- [Exercise description]
A line below contains "has a strictly greater depth. *)", and a later one contains "sw := 65535; sh := 3;". Repeat both, with every line between them, exactly.

- [Data shown]
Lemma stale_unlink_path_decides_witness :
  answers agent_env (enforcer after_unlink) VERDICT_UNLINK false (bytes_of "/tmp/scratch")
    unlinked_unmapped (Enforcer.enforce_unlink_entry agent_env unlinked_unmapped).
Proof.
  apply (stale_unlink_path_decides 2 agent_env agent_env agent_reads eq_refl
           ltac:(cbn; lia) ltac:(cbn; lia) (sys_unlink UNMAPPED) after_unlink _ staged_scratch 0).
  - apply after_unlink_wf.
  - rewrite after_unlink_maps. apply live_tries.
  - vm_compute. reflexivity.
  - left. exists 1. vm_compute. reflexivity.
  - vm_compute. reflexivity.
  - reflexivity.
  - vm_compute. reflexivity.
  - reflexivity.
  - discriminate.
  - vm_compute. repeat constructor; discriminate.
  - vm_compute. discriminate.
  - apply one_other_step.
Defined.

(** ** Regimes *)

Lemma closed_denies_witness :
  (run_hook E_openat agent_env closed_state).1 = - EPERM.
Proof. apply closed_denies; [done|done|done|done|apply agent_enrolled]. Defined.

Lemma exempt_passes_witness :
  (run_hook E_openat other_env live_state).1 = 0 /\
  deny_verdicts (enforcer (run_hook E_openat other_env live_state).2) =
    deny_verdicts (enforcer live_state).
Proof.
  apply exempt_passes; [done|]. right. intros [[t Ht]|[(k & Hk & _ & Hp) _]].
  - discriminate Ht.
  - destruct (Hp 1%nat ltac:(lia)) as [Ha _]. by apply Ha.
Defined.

==

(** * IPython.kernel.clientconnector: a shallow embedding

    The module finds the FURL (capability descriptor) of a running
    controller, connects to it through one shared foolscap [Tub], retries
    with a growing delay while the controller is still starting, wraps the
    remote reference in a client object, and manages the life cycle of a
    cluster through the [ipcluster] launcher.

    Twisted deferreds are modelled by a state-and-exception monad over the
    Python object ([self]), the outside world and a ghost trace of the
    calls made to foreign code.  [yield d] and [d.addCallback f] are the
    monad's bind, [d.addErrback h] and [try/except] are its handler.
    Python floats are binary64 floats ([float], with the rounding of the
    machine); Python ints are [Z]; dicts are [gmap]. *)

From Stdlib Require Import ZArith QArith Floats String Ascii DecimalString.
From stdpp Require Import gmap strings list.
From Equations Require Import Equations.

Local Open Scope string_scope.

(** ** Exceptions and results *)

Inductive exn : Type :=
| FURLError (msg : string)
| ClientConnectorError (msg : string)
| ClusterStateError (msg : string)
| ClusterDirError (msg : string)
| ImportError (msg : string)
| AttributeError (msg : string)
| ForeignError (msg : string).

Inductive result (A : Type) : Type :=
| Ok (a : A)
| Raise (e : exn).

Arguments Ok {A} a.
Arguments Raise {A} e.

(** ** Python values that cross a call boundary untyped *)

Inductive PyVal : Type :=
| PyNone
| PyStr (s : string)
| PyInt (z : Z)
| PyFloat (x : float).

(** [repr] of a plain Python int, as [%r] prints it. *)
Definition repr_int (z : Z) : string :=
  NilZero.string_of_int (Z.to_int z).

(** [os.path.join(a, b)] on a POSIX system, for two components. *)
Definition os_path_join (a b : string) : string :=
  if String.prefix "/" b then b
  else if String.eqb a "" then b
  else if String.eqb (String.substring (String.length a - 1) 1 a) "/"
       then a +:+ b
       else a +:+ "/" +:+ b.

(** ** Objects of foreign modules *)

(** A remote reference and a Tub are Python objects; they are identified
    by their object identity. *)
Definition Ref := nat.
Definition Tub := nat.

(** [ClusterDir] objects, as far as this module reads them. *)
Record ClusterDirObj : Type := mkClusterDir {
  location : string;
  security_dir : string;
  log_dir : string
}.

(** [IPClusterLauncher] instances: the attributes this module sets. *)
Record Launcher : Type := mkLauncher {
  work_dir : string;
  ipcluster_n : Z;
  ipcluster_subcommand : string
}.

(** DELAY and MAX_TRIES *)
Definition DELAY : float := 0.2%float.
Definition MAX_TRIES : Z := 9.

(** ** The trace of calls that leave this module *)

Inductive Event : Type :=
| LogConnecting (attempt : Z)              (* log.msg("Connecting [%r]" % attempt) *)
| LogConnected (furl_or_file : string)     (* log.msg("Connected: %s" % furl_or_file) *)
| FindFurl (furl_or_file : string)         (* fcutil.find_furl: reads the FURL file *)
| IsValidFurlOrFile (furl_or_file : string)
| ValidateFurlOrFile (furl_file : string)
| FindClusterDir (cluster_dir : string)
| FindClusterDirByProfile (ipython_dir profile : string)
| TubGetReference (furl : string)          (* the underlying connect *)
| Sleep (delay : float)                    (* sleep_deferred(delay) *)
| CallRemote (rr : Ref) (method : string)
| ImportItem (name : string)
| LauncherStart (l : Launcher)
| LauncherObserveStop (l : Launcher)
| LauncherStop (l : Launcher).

==

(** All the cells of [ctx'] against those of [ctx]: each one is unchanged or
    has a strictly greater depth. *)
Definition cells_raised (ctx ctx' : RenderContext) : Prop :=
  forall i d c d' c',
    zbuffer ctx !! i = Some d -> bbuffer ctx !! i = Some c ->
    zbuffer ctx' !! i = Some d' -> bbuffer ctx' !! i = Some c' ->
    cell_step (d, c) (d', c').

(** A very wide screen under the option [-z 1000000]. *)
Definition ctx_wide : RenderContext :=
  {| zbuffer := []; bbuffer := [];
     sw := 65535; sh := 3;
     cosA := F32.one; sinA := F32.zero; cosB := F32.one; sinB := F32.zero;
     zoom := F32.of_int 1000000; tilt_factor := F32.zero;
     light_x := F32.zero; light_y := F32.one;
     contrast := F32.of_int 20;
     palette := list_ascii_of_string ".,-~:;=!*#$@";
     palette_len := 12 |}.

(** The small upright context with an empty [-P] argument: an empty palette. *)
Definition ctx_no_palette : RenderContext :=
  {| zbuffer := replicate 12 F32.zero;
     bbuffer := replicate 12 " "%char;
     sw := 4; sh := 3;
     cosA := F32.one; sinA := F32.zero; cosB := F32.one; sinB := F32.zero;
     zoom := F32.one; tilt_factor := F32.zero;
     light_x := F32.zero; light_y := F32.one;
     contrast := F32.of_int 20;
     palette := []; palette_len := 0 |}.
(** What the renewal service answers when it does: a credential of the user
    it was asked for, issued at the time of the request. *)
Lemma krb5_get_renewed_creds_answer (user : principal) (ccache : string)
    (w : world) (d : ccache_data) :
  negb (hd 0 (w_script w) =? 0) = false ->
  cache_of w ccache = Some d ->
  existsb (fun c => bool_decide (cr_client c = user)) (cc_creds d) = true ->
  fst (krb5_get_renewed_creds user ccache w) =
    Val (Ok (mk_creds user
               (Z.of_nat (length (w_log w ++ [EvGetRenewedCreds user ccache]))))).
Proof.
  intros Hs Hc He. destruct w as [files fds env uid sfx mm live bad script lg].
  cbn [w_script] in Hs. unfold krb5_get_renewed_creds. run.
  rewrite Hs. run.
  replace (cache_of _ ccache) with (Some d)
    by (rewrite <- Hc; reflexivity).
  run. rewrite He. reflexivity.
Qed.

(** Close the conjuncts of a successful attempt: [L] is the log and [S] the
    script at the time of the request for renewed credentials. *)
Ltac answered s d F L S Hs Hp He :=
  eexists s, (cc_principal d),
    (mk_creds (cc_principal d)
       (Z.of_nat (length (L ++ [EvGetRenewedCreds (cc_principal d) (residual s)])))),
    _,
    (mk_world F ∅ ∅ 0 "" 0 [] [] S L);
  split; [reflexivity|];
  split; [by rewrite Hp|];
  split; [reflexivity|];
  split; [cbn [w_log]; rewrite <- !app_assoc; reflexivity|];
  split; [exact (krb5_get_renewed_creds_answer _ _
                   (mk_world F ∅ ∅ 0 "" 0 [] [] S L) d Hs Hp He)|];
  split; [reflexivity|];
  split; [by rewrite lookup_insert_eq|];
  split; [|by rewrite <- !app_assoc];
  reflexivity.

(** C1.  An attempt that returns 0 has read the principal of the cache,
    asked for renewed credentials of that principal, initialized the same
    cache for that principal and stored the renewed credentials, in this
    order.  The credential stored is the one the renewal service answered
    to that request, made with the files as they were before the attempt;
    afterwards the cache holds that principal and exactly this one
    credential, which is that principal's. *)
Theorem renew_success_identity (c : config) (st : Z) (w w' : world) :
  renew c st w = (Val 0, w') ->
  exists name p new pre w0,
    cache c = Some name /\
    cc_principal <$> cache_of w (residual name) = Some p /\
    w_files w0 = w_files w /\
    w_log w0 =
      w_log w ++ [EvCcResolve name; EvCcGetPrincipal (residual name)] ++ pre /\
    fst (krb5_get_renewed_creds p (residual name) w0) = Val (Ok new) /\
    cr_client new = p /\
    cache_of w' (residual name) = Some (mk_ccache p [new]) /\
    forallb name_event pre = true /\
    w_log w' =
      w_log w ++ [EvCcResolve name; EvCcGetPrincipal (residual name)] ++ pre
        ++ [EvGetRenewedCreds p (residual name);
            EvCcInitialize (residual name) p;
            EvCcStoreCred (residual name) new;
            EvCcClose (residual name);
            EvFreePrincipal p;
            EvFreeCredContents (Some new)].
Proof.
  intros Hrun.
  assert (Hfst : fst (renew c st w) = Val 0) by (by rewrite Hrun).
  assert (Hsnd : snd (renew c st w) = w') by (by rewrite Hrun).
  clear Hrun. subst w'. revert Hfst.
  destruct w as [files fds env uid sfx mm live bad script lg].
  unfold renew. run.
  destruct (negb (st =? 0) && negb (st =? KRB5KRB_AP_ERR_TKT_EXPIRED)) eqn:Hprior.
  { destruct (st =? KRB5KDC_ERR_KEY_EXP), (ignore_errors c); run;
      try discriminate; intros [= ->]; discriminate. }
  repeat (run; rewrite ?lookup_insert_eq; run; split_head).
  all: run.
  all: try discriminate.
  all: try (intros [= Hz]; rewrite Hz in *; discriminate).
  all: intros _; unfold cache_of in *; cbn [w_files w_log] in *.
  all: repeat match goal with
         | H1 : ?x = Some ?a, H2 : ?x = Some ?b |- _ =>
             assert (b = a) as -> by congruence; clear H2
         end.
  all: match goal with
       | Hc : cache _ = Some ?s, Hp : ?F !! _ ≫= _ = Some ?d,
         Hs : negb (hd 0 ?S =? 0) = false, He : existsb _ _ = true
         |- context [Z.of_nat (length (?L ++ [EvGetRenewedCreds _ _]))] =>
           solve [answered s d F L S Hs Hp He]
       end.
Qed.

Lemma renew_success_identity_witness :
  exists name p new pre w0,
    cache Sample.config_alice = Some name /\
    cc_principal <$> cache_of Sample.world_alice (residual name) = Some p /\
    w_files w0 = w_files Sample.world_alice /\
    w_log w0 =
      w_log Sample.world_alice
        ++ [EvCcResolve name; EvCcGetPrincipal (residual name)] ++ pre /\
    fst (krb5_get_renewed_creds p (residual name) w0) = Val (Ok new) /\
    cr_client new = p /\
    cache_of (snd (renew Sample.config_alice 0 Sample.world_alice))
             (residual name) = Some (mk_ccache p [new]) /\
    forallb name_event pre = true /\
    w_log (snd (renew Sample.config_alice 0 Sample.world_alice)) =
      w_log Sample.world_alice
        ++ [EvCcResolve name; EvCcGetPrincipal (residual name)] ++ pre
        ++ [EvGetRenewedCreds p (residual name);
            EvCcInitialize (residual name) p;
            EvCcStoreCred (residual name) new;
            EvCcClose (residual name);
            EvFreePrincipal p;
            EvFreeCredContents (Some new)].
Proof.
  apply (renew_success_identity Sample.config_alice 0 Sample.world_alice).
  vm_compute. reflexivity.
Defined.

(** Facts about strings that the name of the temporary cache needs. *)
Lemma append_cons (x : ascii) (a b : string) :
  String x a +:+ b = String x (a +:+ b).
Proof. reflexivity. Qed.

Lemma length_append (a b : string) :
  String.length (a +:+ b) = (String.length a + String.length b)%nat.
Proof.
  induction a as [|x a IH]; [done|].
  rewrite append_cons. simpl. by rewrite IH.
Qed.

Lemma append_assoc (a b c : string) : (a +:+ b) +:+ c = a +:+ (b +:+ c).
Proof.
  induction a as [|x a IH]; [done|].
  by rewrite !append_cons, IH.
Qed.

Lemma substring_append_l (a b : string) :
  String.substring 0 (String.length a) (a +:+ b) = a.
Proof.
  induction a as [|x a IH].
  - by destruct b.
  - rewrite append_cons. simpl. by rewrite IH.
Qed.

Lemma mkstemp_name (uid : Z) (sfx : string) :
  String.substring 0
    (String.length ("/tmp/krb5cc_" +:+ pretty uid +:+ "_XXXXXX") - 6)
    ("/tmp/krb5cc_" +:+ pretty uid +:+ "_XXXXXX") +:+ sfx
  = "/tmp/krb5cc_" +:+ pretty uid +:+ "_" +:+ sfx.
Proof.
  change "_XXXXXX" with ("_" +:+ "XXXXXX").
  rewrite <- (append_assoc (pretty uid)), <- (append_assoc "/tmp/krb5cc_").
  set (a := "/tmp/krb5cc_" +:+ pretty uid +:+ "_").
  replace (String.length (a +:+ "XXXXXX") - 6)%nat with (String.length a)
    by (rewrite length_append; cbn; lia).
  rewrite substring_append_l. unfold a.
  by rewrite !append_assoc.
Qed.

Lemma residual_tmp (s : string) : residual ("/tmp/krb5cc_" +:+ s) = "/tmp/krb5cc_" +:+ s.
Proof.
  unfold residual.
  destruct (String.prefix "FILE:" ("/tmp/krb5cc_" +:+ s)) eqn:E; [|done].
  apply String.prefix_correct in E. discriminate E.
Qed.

- [Response]
    has a strictly greater depth. *)
Definition cells_raised (ctx ctx' : RenderContext) : Prop :=
  forall i d c d' c',
    zbuffer ctx !! i = Some d -> bbuffer ctx !! i = Some c ->
    zbuffer ctx' !! i = Some d' -> bbuffer ctx' !! i = Some c' ->
    cell_step (d, c) (d', c').

(** A very wide screen under the option [-z 1000000]. *)
Definition ctx_wide : RenderContext :=
  {| zbuffer := []; bbuffer := [];
     sw := 65535; sh := 3;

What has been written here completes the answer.